WHAT TO PRODUCE » Your task is to repeat each record verbatim, exactly as it was written.

THE INPUT »

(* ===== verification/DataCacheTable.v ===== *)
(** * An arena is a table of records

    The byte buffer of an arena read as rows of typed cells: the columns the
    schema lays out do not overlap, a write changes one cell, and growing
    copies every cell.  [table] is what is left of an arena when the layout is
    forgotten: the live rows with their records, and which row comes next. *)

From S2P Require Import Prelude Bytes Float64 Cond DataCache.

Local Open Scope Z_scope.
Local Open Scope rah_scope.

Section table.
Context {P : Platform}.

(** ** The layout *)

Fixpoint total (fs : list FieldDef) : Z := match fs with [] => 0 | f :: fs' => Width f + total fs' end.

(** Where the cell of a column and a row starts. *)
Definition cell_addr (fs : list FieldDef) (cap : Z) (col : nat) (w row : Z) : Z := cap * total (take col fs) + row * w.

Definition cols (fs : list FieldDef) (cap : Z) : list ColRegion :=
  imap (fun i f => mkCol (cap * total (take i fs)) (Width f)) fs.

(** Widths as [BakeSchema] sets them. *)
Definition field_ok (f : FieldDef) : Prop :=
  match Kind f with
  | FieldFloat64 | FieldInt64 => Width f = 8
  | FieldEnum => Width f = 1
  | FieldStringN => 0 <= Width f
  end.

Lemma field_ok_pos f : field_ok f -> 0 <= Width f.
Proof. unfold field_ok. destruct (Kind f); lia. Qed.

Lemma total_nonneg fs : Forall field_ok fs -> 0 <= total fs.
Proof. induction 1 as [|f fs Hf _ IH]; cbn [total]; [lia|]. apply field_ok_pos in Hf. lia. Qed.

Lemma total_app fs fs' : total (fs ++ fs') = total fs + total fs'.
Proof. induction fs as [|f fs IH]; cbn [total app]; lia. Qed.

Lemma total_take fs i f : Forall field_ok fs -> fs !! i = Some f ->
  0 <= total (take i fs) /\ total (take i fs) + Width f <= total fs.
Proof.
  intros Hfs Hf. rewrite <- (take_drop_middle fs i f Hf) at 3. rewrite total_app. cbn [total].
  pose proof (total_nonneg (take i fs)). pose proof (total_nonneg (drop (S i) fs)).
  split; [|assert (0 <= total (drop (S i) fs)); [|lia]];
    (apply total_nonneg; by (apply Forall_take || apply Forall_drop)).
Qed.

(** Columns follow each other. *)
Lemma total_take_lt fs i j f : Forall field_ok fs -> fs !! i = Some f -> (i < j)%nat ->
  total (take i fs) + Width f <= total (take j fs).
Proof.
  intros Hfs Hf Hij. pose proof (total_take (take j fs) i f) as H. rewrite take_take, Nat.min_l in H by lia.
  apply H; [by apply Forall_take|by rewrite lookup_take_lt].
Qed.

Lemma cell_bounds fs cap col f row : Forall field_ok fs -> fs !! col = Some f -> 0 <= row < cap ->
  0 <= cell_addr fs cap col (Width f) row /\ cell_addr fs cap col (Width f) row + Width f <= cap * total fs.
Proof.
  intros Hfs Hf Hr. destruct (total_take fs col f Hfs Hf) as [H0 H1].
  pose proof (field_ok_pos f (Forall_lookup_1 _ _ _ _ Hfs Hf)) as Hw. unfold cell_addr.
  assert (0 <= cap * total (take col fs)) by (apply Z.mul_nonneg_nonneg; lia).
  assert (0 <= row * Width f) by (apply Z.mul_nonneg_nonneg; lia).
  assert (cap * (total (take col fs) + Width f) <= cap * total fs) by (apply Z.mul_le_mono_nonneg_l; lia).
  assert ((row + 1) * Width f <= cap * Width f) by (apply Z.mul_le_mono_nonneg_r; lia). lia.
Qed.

SOLUTION FOR THIS TASK »
(* ===== verification/DataCacheTable.v ===== *)
(** * An arena is a table of records

    The byte buffer of an arena read as rows of typed cells: the columns the
    schema lays out do not overlap, a write changes one cell, and growing
    copies every cell.  [table] is what is left of an arena when the layout is
    forgotten: the live rows with their records, and which row comes next. *)

From S2P Require Import Prelude Bytes Float64 Cond DataCache.

Local Open Scope Z_scope.
Local Open Scope rah_scope.

Section table.
Context {P : Platform}.

(** ** The layout *)

Fixpoint total (fs : list FieldDef) : Z := match fs with [] => 0 | f :: fs' => Width f + total fs' end.

(** Where the cell of a column and a row starts. *)
Definition cell_addr (fs : list FieldDef) (cap : Z) (col : nat) (w row : Z) : Z := cap * total (take col fs) + row * w.

Definition cols (fs : list FieldDef) (cap : Z) : list ColRegion :=
  imap (fun i f => mkCol (cap * total (take i fs)) (Width f)) fs.

(** Widths as [BakeSchema] sets them. *)
Definition field_ok (f : FieldDef) : Prop :=
  match Kind f with
  | FieldFloat64 | FieldInt64 => Width f = 8
  | FieldEnum => Width f = 1
  | FieldStringN => 0 <= Width f
  end.

Lemma field_ok_pos f : field_ok f -> 0 <= Width f.
Proof. unfold field_ok. destruct (Kind f); lia. Qed.

Lemma total_nonneg fs : Forall field_ok fs -> 0 <= total fs.
Proof. induction 1 as [|f fs Hf _ IH]; cbn [total]; [lia|]. apply field_ok_pos in Hf. lia. Qed.

Lemma total_app fs fs' : total (fs ++ fs') = total fs + total fs'.
Proof. induction fs as [|f fs IH]; cbn [total app]; lia. Qed.

Lemma total_take fs i f : Forall field_ok fs -> fs !! i = Some f ->
  0 <= total (take i fs) /\ total (take i fs) + Width f <= total fs.
Proof.
  intros Hfs Hf. rewrite <- (take_drop_middle fs i f Hf) at 3. rewrite total_app. cbn [total].
  pose proof (total_nonneg (take i fs)). pose proof (total_nonneg (drop (S i) fs)).
  split; [|assert (0 <= total (drop (S i) fs)); [|lia]];
    (apply total_nonneg; by (apply Forall_take || apply Forall_drop)).
Qed.

(** Columns follow each other. *)
Lemma total_take_lt fs i j f : Forall field_ok fs -> fs !! i = Some f -> (i < j)%nat ->
  total (take i fs) + Width f <= total (take j fs).
Proof.
  intros Hfs Hf Hij. pose proof (total_take (take j fs) i f) as H. rewrite take_take, Nat.min_l in H by lia.
  apply H; [by apply Forall_take|by rewrite lookup_take_lt].
Qed.

Lemma cell_bounds fs cap col f row : Forall field_ok fs -> fs !! col = Some f -> 0 <= row < cap ->
  0 <= cell_addr fs cap col (Width f) row /\ cell_addr fs cap col (Width f) row + Width f <= cap * total fs.
Proof.
  intros Hfs Hf Hr. destruct (total_take fs col f Hfs Hf) as [H0 H1].
  pose proof (field_ok_pos f (Forall_lookup_1 _ _ _ _ Hfs Hf)) as Hw. unfold cell_addr.
  assert (0 <= cap * total (take col fs)) by (apply Z.mul_nonneg_nonneg; lia).
  assert (0 <= row * Width f) by (apply Z.mul_nonneg_nonneg; lia).
  assert (cap * (total (take col fs) + Width f) <= cap * total fs) by (apply Z.mul_le_mono_nonneg_l; lia).
  assert ((row + 1) * Width f <= cap * Width f) by (apply Z.mul_le_mono_nonneg_r; lia). lia.
Qed.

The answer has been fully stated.